> **Description of the task**: Among the lines below, take the one holding "rewrite app_assoc. apply", the one holding "rewrite (lift_ok _ packet); [done|].", and all lines between them. Set them down exactly.

> **Dataset items**:
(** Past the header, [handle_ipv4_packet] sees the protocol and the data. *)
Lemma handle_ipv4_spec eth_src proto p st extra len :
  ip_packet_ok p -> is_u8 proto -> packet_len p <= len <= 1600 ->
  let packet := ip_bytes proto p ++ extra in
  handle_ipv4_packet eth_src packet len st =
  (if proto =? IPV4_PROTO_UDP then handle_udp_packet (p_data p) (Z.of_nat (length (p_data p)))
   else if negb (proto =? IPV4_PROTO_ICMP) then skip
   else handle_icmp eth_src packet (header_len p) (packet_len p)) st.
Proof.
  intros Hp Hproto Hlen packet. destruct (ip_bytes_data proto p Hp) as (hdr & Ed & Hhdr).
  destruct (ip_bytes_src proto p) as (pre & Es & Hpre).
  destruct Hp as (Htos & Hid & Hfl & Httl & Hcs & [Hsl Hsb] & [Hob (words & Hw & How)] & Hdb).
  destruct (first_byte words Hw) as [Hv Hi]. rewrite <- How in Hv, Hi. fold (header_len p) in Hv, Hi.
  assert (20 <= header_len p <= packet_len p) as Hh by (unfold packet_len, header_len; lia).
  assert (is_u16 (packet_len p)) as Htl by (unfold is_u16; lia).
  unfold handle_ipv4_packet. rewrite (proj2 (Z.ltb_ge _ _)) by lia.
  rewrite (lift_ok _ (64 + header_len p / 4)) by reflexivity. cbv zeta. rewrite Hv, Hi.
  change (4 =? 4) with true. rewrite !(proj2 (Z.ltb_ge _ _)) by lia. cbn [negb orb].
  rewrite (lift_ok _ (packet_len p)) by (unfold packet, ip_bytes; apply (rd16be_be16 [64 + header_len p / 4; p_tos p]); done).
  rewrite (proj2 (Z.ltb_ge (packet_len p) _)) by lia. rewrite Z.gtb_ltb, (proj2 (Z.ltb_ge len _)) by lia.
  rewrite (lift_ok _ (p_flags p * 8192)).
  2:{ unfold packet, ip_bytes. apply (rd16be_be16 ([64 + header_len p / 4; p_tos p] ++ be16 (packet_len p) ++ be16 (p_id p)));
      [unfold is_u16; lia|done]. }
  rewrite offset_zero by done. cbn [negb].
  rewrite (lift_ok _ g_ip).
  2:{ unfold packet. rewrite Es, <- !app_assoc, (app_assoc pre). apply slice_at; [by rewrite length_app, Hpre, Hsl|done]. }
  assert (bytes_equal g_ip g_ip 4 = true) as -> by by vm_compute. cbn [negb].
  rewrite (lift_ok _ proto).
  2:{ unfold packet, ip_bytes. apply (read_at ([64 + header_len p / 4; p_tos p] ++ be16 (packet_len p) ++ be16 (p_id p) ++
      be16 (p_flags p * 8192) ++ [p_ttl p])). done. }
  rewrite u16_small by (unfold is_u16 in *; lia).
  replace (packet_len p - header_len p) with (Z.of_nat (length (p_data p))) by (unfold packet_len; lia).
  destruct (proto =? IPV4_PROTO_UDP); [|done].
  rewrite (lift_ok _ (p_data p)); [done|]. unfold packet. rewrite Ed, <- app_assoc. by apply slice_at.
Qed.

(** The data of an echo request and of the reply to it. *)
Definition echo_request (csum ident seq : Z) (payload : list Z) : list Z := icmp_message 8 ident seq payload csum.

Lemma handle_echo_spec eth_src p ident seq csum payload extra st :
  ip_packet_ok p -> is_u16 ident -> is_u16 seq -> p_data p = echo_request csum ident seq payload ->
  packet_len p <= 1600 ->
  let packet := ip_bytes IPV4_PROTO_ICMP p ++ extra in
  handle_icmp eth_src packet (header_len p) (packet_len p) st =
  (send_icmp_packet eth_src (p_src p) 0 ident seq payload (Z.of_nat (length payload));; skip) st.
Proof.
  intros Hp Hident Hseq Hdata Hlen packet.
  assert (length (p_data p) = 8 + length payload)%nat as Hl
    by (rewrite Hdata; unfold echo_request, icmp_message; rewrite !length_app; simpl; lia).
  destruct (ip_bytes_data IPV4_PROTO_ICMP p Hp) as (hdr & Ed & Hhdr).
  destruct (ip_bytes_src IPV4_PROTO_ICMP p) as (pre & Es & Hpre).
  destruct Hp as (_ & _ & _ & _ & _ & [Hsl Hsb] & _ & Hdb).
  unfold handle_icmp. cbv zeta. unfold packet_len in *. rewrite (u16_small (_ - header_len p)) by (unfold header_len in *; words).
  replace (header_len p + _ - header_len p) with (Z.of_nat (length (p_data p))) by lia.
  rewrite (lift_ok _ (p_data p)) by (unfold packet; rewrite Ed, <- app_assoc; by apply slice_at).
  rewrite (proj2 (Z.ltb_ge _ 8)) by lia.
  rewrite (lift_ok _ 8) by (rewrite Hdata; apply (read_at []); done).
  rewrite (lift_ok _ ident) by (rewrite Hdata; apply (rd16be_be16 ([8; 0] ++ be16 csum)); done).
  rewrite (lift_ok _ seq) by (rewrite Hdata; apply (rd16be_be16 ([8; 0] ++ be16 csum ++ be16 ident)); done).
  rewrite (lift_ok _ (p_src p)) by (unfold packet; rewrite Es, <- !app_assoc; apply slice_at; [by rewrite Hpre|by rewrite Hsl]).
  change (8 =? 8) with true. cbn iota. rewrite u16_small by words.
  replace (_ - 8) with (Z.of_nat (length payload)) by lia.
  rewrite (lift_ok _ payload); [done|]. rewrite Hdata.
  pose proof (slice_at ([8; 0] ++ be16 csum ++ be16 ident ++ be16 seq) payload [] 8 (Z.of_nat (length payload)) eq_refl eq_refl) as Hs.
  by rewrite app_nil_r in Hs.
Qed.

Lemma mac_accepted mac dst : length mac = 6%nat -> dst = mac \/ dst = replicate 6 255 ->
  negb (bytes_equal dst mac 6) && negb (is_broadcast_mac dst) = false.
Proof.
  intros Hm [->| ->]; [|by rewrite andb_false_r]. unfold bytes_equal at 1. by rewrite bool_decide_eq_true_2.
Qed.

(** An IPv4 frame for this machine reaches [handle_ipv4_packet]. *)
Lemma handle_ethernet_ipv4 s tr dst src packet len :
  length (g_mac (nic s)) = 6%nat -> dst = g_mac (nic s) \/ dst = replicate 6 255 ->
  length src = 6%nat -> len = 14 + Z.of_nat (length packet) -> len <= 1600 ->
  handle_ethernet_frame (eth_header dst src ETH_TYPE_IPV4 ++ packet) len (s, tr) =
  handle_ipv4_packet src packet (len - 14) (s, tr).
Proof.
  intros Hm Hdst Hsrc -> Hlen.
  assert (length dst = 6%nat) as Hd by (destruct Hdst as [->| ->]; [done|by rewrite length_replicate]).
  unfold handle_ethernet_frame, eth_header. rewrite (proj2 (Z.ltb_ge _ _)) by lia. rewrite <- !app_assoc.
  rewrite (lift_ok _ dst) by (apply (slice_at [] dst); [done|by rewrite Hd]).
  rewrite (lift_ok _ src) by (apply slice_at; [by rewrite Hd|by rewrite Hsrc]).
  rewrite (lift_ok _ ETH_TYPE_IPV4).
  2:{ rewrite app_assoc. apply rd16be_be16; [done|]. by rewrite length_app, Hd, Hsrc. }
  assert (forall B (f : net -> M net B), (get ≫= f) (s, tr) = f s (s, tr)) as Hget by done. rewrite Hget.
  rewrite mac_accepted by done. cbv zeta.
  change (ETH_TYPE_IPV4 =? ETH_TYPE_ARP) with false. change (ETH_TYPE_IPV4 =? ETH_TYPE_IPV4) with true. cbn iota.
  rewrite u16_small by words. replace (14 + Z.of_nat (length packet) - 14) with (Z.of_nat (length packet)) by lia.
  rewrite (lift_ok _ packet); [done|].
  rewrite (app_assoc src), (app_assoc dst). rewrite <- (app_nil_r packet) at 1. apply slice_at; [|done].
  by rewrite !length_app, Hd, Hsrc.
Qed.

> **The answer**:
  2:{ rewrite app_assoc. apply rd16be_be16; [done|]. by rewrite length_app, Hd, Hsrc. }
  assert (forall B (f : net -> M net B), (get ≫= f) (s, tr) = f s (s, tr)) as Hget by done. rewrite Hget.
  rewrite mac_accepted by done. cbv zeta.
  change (ETH_TYPE_IPV4 =? ETH_TYPE_ARP) with false. change (ETH_TYPE_IPV4 =? ETH_TYPE_IPV4) with true. cbn iota.
  rewrite u16_small by words. replace (14 + Z.of_nat (length packet) - 14) with (Z.of_nat (length packet)) by lia.
  rewrite (lift_ok _ packet); [done|].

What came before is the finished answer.